## Data under study
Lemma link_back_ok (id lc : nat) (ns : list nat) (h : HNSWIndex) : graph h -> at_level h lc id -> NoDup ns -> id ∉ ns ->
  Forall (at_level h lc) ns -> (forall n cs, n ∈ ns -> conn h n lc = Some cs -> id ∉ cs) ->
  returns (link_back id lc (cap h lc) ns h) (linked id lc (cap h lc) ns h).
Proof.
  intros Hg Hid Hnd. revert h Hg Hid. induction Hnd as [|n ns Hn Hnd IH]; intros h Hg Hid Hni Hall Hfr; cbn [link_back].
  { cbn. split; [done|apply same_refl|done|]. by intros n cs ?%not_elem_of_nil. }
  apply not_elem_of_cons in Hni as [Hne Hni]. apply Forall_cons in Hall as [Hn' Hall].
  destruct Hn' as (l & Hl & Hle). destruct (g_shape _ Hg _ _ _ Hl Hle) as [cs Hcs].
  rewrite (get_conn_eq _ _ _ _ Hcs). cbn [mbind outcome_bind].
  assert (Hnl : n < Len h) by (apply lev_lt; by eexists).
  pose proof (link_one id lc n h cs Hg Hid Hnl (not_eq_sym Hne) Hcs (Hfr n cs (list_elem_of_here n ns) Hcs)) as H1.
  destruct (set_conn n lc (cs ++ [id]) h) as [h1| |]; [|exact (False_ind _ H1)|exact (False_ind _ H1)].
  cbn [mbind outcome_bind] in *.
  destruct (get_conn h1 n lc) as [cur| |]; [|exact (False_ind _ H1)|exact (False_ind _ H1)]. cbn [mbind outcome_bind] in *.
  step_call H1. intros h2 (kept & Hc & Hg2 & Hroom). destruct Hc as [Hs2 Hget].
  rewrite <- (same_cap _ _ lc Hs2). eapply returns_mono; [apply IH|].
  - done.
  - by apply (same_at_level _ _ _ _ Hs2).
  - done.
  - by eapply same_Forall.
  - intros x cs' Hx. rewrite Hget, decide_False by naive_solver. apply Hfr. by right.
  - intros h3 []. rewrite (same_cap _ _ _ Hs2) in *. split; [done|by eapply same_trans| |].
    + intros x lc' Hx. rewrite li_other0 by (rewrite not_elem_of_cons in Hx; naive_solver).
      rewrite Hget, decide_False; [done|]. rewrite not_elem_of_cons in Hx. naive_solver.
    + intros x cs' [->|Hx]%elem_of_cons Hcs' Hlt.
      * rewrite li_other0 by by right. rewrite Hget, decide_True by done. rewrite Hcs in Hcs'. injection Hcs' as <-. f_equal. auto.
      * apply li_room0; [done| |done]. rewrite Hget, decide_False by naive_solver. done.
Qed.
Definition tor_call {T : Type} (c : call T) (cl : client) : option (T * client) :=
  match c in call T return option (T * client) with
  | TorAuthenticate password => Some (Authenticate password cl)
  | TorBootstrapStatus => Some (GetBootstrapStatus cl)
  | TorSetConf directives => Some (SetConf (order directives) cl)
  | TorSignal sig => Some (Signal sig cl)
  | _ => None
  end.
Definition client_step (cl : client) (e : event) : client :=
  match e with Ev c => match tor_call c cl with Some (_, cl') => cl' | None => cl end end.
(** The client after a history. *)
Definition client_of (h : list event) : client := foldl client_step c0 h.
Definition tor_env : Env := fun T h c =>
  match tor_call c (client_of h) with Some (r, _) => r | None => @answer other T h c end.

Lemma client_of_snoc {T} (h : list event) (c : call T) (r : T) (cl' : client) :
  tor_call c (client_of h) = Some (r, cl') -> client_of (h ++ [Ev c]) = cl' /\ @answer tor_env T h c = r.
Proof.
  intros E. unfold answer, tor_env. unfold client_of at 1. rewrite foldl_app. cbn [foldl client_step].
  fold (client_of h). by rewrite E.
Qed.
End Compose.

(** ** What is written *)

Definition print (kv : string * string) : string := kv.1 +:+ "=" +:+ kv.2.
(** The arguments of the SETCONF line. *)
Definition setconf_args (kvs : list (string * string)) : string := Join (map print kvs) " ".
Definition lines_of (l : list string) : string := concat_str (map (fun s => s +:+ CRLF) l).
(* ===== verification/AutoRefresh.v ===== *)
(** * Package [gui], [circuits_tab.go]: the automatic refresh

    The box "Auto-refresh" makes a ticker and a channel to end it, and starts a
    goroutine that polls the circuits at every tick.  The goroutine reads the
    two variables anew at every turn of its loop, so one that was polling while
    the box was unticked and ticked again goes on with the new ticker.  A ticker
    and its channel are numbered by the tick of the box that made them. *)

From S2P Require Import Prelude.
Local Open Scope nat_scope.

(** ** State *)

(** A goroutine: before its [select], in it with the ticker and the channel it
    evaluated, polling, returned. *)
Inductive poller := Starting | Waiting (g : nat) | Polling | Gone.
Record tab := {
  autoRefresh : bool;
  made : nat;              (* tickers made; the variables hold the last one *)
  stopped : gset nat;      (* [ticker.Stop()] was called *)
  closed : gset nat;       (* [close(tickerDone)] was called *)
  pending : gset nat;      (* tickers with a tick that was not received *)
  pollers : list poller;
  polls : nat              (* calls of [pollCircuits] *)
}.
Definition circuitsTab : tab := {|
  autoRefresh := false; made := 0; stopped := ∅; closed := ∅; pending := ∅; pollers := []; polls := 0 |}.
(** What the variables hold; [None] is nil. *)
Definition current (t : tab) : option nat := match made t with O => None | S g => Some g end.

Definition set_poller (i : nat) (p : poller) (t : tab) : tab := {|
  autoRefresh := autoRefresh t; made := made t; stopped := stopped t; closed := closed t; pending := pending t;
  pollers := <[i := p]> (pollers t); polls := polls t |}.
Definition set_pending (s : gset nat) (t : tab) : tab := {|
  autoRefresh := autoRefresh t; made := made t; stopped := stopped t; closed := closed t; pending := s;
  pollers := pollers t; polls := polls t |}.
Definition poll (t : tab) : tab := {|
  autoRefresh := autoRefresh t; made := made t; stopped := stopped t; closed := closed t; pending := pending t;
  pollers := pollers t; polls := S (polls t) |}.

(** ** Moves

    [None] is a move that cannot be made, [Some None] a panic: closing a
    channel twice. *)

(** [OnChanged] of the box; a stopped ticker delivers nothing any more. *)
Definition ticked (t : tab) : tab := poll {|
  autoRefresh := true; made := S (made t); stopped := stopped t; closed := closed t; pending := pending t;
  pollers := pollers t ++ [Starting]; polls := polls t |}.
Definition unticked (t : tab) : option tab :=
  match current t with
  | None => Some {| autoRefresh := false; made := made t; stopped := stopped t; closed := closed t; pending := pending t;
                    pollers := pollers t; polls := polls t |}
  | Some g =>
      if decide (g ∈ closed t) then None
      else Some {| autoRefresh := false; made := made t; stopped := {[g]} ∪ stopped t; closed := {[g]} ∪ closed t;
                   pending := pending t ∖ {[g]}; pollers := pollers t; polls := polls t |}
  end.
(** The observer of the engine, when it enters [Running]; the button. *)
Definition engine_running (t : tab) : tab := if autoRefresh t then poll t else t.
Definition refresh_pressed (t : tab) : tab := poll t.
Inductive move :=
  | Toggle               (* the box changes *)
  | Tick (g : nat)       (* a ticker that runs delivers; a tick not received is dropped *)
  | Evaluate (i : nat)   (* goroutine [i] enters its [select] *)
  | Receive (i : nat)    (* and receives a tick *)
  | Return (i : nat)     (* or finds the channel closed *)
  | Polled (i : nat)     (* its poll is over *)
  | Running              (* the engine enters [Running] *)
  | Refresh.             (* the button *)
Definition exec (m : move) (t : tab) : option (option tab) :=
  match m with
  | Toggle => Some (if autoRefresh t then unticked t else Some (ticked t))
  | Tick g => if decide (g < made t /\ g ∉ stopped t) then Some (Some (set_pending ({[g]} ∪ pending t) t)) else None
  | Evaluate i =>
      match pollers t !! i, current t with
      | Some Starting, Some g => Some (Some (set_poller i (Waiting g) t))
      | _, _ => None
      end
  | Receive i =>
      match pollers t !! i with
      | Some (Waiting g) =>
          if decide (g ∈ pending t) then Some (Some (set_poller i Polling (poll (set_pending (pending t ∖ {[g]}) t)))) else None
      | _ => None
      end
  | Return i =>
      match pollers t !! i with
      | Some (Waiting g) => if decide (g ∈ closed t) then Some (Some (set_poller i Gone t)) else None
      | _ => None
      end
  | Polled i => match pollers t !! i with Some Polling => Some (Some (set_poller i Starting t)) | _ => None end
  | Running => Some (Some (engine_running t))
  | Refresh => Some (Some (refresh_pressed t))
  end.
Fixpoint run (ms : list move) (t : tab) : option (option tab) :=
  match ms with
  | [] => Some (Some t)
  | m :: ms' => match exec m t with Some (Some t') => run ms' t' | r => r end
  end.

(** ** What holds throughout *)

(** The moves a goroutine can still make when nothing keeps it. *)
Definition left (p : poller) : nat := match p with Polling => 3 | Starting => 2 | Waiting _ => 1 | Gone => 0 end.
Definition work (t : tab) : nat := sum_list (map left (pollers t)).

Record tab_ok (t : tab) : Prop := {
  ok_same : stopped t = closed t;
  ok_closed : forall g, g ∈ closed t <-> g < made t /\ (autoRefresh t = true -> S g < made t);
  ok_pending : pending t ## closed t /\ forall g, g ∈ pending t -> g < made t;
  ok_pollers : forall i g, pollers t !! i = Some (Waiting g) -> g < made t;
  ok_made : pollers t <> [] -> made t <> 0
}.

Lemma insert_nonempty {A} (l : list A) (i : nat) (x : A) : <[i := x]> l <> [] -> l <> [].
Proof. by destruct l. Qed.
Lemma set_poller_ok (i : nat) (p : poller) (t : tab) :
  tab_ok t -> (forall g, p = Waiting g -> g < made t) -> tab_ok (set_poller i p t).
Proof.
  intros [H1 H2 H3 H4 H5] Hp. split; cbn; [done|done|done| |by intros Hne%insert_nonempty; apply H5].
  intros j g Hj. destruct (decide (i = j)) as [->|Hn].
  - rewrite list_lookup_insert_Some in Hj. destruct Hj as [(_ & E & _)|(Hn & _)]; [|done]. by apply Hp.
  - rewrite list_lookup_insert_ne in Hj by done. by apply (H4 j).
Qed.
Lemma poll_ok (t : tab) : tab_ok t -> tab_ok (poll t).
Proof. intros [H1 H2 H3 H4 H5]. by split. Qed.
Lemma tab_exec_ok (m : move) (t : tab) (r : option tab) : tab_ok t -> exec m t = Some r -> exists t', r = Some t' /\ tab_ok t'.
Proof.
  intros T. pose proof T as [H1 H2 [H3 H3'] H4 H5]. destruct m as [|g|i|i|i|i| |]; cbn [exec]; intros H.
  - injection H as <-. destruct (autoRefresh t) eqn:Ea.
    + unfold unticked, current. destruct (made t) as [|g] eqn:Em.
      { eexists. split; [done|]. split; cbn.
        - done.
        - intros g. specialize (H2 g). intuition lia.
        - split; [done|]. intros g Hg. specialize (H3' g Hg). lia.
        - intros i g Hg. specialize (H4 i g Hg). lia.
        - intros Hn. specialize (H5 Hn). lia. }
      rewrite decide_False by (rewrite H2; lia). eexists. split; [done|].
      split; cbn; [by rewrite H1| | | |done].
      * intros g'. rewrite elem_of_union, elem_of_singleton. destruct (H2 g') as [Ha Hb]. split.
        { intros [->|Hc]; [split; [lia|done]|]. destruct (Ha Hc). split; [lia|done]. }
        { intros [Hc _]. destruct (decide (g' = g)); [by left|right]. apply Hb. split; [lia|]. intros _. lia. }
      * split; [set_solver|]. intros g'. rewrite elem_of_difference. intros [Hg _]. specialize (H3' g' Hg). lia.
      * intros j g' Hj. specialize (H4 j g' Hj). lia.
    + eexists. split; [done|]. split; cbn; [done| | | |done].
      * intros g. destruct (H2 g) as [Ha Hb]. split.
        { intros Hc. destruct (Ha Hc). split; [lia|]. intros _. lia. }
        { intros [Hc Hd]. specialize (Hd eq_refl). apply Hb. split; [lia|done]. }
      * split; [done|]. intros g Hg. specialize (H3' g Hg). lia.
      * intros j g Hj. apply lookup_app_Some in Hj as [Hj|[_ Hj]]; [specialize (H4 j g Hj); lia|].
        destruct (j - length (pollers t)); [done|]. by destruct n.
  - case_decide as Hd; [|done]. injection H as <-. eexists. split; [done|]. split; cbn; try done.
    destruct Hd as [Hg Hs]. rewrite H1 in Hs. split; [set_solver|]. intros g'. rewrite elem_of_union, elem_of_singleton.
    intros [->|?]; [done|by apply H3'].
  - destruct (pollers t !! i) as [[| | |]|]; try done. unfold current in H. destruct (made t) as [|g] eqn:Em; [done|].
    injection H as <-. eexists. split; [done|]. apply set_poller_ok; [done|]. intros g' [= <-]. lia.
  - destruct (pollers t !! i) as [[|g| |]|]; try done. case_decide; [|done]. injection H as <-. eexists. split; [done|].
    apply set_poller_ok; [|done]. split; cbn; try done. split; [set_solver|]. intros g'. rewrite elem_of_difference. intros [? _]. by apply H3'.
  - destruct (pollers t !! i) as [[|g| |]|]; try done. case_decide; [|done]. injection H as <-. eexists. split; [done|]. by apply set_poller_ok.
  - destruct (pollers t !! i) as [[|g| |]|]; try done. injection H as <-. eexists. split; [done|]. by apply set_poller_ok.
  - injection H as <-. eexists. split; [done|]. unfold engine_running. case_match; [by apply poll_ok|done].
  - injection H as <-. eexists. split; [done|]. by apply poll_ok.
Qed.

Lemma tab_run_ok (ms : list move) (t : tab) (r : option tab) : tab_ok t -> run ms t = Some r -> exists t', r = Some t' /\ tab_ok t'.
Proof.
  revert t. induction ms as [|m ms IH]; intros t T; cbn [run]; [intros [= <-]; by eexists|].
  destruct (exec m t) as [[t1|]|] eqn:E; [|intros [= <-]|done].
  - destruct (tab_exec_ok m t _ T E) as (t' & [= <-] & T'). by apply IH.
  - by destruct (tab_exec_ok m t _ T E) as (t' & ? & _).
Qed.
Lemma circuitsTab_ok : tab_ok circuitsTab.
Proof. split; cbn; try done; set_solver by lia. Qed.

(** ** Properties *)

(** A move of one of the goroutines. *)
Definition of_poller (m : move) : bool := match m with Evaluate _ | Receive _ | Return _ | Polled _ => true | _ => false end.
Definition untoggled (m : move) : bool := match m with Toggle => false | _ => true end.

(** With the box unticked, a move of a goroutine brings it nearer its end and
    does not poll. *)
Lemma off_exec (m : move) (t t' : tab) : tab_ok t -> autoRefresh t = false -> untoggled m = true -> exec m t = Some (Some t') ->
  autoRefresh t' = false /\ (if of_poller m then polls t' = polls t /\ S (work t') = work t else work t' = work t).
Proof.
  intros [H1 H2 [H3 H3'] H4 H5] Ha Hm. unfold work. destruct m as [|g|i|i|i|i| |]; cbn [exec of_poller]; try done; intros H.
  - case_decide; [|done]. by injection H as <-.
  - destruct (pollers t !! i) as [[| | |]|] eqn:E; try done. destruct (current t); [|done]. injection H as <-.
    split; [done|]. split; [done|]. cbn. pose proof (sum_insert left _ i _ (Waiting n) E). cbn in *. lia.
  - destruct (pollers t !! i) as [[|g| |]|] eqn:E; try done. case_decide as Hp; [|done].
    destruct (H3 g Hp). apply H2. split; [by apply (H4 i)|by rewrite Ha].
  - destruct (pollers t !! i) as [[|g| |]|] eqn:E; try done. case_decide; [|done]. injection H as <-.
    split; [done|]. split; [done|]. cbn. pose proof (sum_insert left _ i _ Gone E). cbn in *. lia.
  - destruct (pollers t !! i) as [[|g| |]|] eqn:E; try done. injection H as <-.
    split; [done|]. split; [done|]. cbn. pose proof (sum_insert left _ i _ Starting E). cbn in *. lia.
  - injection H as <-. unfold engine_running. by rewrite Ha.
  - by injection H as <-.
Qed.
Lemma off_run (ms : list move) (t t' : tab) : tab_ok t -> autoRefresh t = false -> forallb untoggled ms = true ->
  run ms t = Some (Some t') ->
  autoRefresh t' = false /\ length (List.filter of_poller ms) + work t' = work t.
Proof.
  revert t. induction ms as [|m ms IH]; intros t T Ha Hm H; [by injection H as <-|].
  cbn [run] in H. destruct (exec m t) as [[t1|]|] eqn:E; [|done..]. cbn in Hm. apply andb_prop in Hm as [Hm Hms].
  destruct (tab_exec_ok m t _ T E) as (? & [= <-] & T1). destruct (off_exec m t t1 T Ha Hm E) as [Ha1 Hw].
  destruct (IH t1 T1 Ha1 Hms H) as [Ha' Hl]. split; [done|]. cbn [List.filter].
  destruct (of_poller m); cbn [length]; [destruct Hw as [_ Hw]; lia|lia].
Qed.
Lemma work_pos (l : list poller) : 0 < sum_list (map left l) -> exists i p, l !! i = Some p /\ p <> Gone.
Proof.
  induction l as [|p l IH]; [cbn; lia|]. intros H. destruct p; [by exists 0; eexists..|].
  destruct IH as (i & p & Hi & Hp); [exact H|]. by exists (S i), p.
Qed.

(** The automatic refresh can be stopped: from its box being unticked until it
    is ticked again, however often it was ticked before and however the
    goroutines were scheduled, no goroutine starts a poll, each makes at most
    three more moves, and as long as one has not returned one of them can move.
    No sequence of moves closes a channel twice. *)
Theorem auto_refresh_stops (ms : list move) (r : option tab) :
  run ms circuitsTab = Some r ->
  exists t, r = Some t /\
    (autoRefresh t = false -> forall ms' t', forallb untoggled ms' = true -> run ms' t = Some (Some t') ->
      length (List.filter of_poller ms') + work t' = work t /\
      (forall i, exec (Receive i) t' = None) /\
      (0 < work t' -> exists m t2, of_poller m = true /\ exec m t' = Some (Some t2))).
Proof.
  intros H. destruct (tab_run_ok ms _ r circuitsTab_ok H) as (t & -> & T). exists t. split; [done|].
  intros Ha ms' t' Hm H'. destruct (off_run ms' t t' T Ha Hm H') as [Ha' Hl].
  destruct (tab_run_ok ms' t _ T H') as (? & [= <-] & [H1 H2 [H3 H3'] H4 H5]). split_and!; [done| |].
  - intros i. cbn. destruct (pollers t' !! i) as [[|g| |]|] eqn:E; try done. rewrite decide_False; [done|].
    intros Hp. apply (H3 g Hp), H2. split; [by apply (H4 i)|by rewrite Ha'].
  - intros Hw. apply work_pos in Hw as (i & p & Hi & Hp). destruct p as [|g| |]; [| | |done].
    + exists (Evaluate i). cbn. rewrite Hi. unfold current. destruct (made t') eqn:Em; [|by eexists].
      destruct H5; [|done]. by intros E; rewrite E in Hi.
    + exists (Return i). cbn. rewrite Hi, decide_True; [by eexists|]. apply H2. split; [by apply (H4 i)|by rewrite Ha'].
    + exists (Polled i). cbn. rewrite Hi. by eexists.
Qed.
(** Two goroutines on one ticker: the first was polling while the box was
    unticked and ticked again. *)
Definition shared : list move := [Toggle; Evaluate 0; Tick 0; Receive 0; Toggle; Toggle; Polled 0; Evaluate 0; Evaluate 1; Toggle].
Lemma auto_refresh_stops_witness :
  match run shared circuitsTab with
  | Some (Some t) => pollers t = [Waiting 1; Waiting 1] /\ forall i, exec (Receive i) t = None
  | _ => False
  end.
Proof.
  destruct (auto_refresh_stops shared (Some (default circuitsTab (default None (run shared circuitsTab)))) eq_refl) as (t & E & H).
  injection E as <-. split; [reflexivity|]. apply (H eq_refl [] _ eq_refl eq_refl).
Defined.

## What needs to be done
Please print the lines from the start of the records up to and including the line with "apply not_elem_of_cons in", copying each one exactly and leaving out the rest.

## Solution below
Lemma link_back_ok (id lc : nat) (ns : list nat) (h : HNSWIndex) : graph h -> at_level h lc id -> NoDup ns -> id ∉ ns ->
  Forall (at_level h lc) ns -> (forall n cs, n ∈ ns -> conn h n lc = Some cs -> id ∉ cs) ->
  returns (link_back id lc (cap h lc) ns h) (linked id lc (cap h lc) ns h).
Proof.
  intros Hg Hid Hnd. revert h Hg Hid. induction Hnd as [|n ns Hn Hnd IH]; intros h Hg Hid Hni Hall Hfr; cbn [link_back].
  { cbn. split; [done|apply same_refl|done|]. by intros n cs ?%not_elem_of_nil. }
  apply not_elem_of_cons in Hni as [Hne Hni]. apply Forall_cons in Hall as [Hn' Hall].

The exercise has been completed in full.